I'm trying to create an isolated Python virtual environment to package Python libraries necessary for a Pyspark job.
I was successful to make it work by simply following these steps https://github.com/aws-samples/emr-serverless-samples/tree/main/examples/pyspark/dependencies
However, there is one Python library dependency (SWIG) failing to install because it requires additional libs to be installed such as gcc gcc-c++ python3-devel.
LIB: https://github.com/51Degrees/Device-Detection/tree/master/python
So I added RUN yum install -y gcc gcc-c++ python3-devel to the Dockerfile image https://github.com/aws-samples/emr-serverless-samples/blob/main/examples/pyspark/dependencies/Dockerfile and it installed sucessfully and then I packaged the virtual env.
However, the emr job fails with that lib python modules not being found, which makes me think that python3-devel is not present in EMR Serverless 6.6.0
Since I don't have control over the serverless environment, is any way around this? Or am I missing something?
stderr
An error occurred while calling o198.count.

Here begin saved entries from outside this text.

(** * DragAction: the drag-and-drop controller of coral-spectrum

    A shallow embedding of [DragAction] (the controller class whose text
    follows the shell header style sheet in
    [src/coral-component-shell/src/styles/header/index.styl]) together with
    the part of the browser it talks to, and the properties of its geometry
    and event sequencing.

    Conventions of the embedding.
    - Pixel quantities are integers ([Z]); the browser's fractional pixels
      are not represented, and a length is kept exactly however large it
      is.  A layout engine holds lengths in a fixed-point unit and clamps
      what does not fit, which is not modelled: [maxLength] is the engine's
      bound, and [held] says of a length that it is within it.  A JavaScript
      number that may be [NaN] or [undefined] is a [num]; [undefined]
      entering arithmetic is read as [NaN], the two are not told apart.
    - DOM elements and controller instances are objects with identity: they
      live in stores indexed by [ElemId] and [CtrlId], and every method
      takes the store and returns the updated one.
    - The browser (layout, computed style, scroll clamping, selector
      matching) is the collaborator the controller assumes; it is modelled
      in [Host model] below by the smallest contract the code relies on. *)

From Stdlib Require Import ZArith List String Bool Lia DecimalString.
Import ListNotations.
Local Open Scope string_scope.
Local Open Scope list_scope.
Local Open Scope Z_scope.

(** ** JavaScript numbers and values *)

Inductive num : Type :=
| Num (z : Z)
| NaN.

Definition nadd (a b : num) : num :=
  match a, b with Num x, Num y => Num (x + y) | _, _ => NaN end.

Definition nsub (a b : num) : num :=
  match a, b with Num x, Num y => Num (x - y) | _, _ => NaN end.

(** Comparisons with [NaN] are false, whichever the operator. *)
Definition nle (a b : num) : bool :=
  match a, b with Num x, Num y => x <=? y | _, _ => false end.

Definition nge (a b : num) : bool :=
  match a, b with Num x, Num y => x >=? y | _, _ => false end.

Definition truthy_num (a : num) : bool :=
  match a with Num z => negb (z =? 0) | NaN => false end.

(** [a || b] on numbers. *)
Definition num_or (a b : num) : num := if truthy_num a then a else b.

Definition ElemId := nat.
Definition CtrlId := nat.

(** The values a caller can hand to the constructor and to the [handle] and
    [dropZone] setters.  [VElement e] is a reference to an element of the
    document, an [HTMLElement] or not (an SVG element is not). *)
Inductive JSValue : Type :=
| VUndefined
| VNull
| VBool (b : bool)
| VNumber (n : num)
| VString (s : string)
| VElement (e : ElemId)
| VNodeList (l : list ElemId)
| VObject.

Definition truthy (v : JSValue) : bool :=
  match v with
  | VUndefined | VNull => false
  | VBool b => b
  | VNumber n => truthy_num n
  | VString s => negb (String.eqb s "")
  | VElement _ | VNodeList _ | VObject => true
  end.

Definition is_string (v : JSValue) : bool :=
  match v with VString _ => true | _ => false end.

(** ** Errors *)

Inductive JSError : Type :=
| Error (message : string)
| TypeError (message : string)
| SyntaxError (message : string).   (* the DOMException of the selector parser *)

(** ** Pointer and touch events *)

Record Touch : Type := mkTouch {
  touch_pageX : num;
  touch_pageY : num
}.

Record PointerEvent : Type := mkPointerEvent {
  changedTouches : list Touch;
  touches : list Touch;
  pageX : num;
  pageY : num;
  target_tagName : string
}.

Record PagePosition : Type := mkPagePosition {
  x : num;
  y : num
}.

(** ** Listeners and notifications *)

Inductive Namespace : Type :=
| NsDragAction
| NsDragActionId (id : nat).

Definition ns_eqb (a b : Namespace) : bool :=
  match a, b with
  | NsDragAction, NsDragAction => true
  | NsDragActionId i, NsDragActionId j => Nat.eqb i j
  | _, _ => false
  end.

Inductive Handler : Type :=
| H_dragStart (c : CtrlId)
| H_drag (c : CtrlId)
| H_dragEnd (c : CtrlId)
| H_preventDefault.

Record Listener : Type := mkListener {
  l_type : string;
  l_ns : Namespace;
  l_handler : Handler
}.

(** Modelled from the spec: the Vent registries ([@adobe/vent], and the
    window-level [events] of coral-utils) are missing; "map instance-id →
    listener closures, with bulk removal by key".  [off] is
    [vent.off('.ns')]: every listener registered under the namespace goes. *)
Definition off (ns : Namespace) (ls : list Listener) : list Listener :=
  filter (fun l => negb (ns_eqb (l_ns l) ns)) ls.

(** Modelled from the spec: [vent.on('type.ns', handler)] of the same
    registries. *)
Definition on (type : string) (ns : Namespace) (h : Handler)
  (ls : list Listener) : list Listener :=
  ls ++ [mkListener type ns h].

Inductive EventType : Type :=
| dragstart | drag | dragenter | dragover | dragleave | drop | dragend.

Definition EventType_eqb (a b : EventType) : bool :=
  match a, b with
  | dragstart, dragstart | drag, drag | dragenter, dragenter
  | dragover, dragover | dragleave, dragleave | drop, drop
  | dragend, dragend => true
  | _, _ => false
  end.

(** The [detail] of a dispatched [coral-dragaction:*] event. *)
Record Notification : Type := mkNotification {
  n_type : EventType;
  n_dragElement : ElemId;
  n_pageX : num;
  n_pageY : num;
  n_dropElement : option ElemId
}.

(** ** DOM elements *)

Inductive CssLength : Type :=
| Auto
| Px (z : Z).

(** Computed style of an element, as [window.getComputedStyle] reports it.
    A write to [element.style] is modelled by its effect on the computed
    style (an inline declaration wins). *)
Record Style : Type := mkStyle {
  style_position : string;
  style_top : CssLength;
  style_left : CssLength;
  style_overflow : string;
  style_overflowX : string;
  style_overflowY : string
}.

(** What the controller never writes: tag, attributes, and the layout data
    of the box ([flowTop], [flowLeft]: its document position at zero offsets
    and zero scroll). *)
Record ElemInfo : Type := mkElemInfo {
  tagName : string;
  isHTMLElement : bool;
  attr_handle : option string;
  attr_dropzone : option string;
  attr_axis : option string;
  attr_scroll : bool;
  attr_containment : bool;
  flowTop : Z;
  flowLeft : Z;
  width : Z;
  height : Z;
  scrollHeight : Z;
  scrollWidth : Z
}.

Record Element : Type := mkElement {
  info : ElemInfo;
  classList : list string;
  style : Style;
  scrollTop : Z;
  scrollLeft : Z;
  _overflow : option string;        (* expando set by _dragStart *)
  dragAction : option CtrlId;       (* expando: the owning controller *)
  el_dragEvents : list Listener     (* expando [_dragEvents]: the handle's Vent *)
}.

(** ** Controller instances *)

Record InitialPosition : Type := mkInitialPosition {
  ip_position : string;
  ip_left : CssLength;
  ip_top : CssLength
}.

Record DragAction : Type := mkDragAction {
  _id : nat;
  _dragElementValue : JSValue;
  _dragElement : ElemId;
  _initialPosition : InitialPosition;
  _dragEvents : list Listener;
  _handle : JSValue;
  _handles : option (list ElemId);  (* [None]: not yet assigned *)
  _dropZone : JSValue;
  _dropZoneEntered : bool;
  _dropZones : list ElemId;
  _dropElement : option ElemId;
  _axis : string;
  _scroll : bool;
  _containment : bool;
  _container : option ElemId;
  _dragPosition : PagePosition
}.

(** ** The document and the state of the page *)

Record Document : Type := mkDocument {
  body : ElemId;
  scrollingElement : ElemId;   (* document.scrollingElement || documentElement *)
  innerWidth : Z;
  innerHeight : Z;
  ancestors : ElemId -> list ElemId;          (* parent elements, nearest first *)
  rooted : ElemId -> bool;     (* above the last parent element there is a node
                                  that is no element (the document, a shadow
                                  root), not a null parent *)
  parses : string -> bool;                    (* text the selector parser accepts *)
  querySelectorAll : string -> list ElemId;   (* matches in document order *)
  maxLength : Z                (* the largest length the layout engine holds *)
}.


Record State : Type := mkState {
  doc : Document;
  elems : ElemId -> Element;
  ctrls : CtrlId -> DragAction;
  uid : nat;                        (* next id of commons.getUID *)
  events : list Listener;           (* the window-level [events] Vent *)
  dispatched : list Notification;   (* notifications dispatched so far *)
  prevented : nat;                  (* preventDefault calls so far *)
  rangeCount : nat                  (* ranges of the window's selection *)
}.

(** ** Field updates *)

Definition with_style_position (v : string) (s : Style) : Style :=
  mkStyle v (style_top s) (style_left s) (style_overflow s) (style_overflowX s)
    (style_overflowY s).

Definition with_style_top (v : CssLength) (s : Style) : Style :=
  mkStyle (style_position s) v (style_left s) (style_overflow s) (style_overflowX s)
    (style_overflowY s).

Definition with_style_left (v : CssLength) (s : Style) : Style :=
  mkStyle (style_position s) (style_top s) v (style_overflow s) (style_overflowX s)
    (style_overflowY s).

Definition el_with_classList (v : list string) (e : Element) : Element :=
  mkElement (info e) v (style e) (scrollTop e) (scrollLeft e) (_overflow e)
    (dragAction e) (el_dragEvents e).

Definition el_with_style (v : Style) (e : Element) : Element :=
  mkElement (info e) (classList e) v (scrollTop e) (scrollLeft e) (_overflow e)
    (dragAction e) (el_dragEvents e).

Definition el_with_scrollTop (v : Z) (e : Element) : Element :=
  mkElement (info e) (classList e) (style e) v (scrollLeft e) (_overflow e)
    (dragAction e) (el_dragEvents e).

Definition el_with_scrollLeft (v : Z) (e : Element) : Element :=
  mkElement (info e) (classList e) (style e) (scrollTop e) v (_overflow e)
    (dragAction e) (el_dragEvents e).

Definition el_with_overflow (v : option string) (e : Element) : Element :=
  mkElement (info e) (classList e) (style e) (scrollTop e) (scrollLeft e) v
    (dragAction e) (el_dragEvents e).

Definition el_with_dragAction (v : option CtrlId) (e : Element) : Element :=
  mkElement (info e) (classList e) (style e) (scrollTop e) (scrollLeft e) (_overflow e)
    v (el_dragEvents e).

Definition el_with_dragEvents (v : list Listener) (e : Element) : Element :=
  mkElement (info e) (classList e) (style e) (scrollTop e) (scrollLeft e) (_overflow e)
    (dragAction e) v.

Definition with_dragEvents (v : list Listener) (this : DragAction) : DragAction :=
  mkDragAction (_id this) (_dragElementValue this) (_dragElement this)
    (_initialPosition this) v (_handle this) (_handles this) (_dropZone this)
    (_dropZoneEntered this) (_dropZones this) (_dropElement this) (_axis this)
    (_scroll this) (_containment this) (_container this) (_dragPosition this).

Definition with_handle (v : JSValue) (this : DragAction) : DragAction :=
  mkDragAction (_id this) (_dragElementValue this) (_dragElement this)
    (_initialPosition this) (_dragEvents this) v (_handles this) (_dropZone this)
    (_dropZoneEntered this) (_dropZones this) (_dropElement this) (_axis this)
    (_scroll this) (_containment this) (_container this) (_dragPosition this).

Definition with_handles (v : option (list ElemId)) (this : DragAction) : DragAction :=
  mkDragAction (_id this) (_dragElementValue this) (_dragElement this)
    (_initialPosition this) (_dragEvents this) (_handle this) v (_dropZone this)
    (_dropZoneEntered this) (_dropZones this) (_dropElement this) (_axis this)
    (_scroll this) (_containment this) (_container this) (_dragPosition this).

Definition with_dropZone (v : JSValue) (this : DragAction) : DragAction :=
  mkDragAction (_id this) (_dragElementValue this) (_dragElement this)
    (_initialPosition this) (_dragEvents this) (_handle this) (_handles this) v
    (_dropZoneEntered this) (_dropZones this) (_dropElement this) (_axis this)
    (_scroll this) (_containment this) (_container this) (_dragPosition this).

Definition with_dropZoneEntered (v : bool) (this : DragAction) : DragAction :=
  mkDragAction (_id this) (_dragElementValue this) (_dragElement this)
    (_initialPosition this) (_dragEvents this) (_handle this) (_handles this)
    (_dropZone this) v (_dropZones this) (_dropElement this) (_axis this)
    (_scroll this) (_containment this) (_container this) (_dragPosition this).

Definition with_dropZones (v : list ElemId) (this : DragAction) : DragAction :=
  mkDragAction (_id this) (_dragElementValue this) (_dragElement this)
    (_initialPosition this) (_dragEvents this) (_handle this) (_handles this)
    (_dropZone this) (_dropZoneEntered this) v (_dropElement this) (_axis this)
    (_scroll this) (_containment this) (_container this) (_dragPosition this).

Definition with_dropElement (v : option ElemId) (this : DragAction) : DragAction :=
  mkDragAction (_id this) (_dragElementValue this) (_dragElement this)
    (_initialPosition this) (_dragEvents this) (_handle this) (_handles this)
    (_dropZone this) (_dropZoneEntered this) (_dropZones this) v (_axis this)
    (_scroll this) (_containment this) (_container this) (_dragPosition this).

Definition with_axis (v : string) (this : DragAction) : DragAction :=
  mkDragAction (_id this) (_dragElementValue this) (_dragElement this)
    (_initialPosition this) (_dragEvents this) (_handle this) (_handles this)
    (_dropZone this) (_dropZoneEntered this) (_dropZones this) (_dropElement this) v
    (_scroll this) (_containment this) (_container this) (_dragPosition this).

: org.apache.spark.SparkException: Job aborted due to stage failure: Task 19 in stage 0.0 failed 4 times, most recent failure: Lost task 19.3 in stage 0.0 (TID 89) ([2600:1f18:153d:6601:bfcc:6ff:50bc:240e] executor 7): org.apache.spark.api.python.PythonException: Traceback (most recent call last):
File "/home/hadoop/environment/lib64/python3.7/site-packages/FiftyOneDegrees/fiftyone_degrees_mobile_detector_v3_wrapper.py", line 15, in swig_import_helper
return importlib.import_module(mname)
File "/usr/lib64/python3.7/importlib/__init__.py", line 127, in import_module
return _bootstrap._gcd_import(name[level:], package, level)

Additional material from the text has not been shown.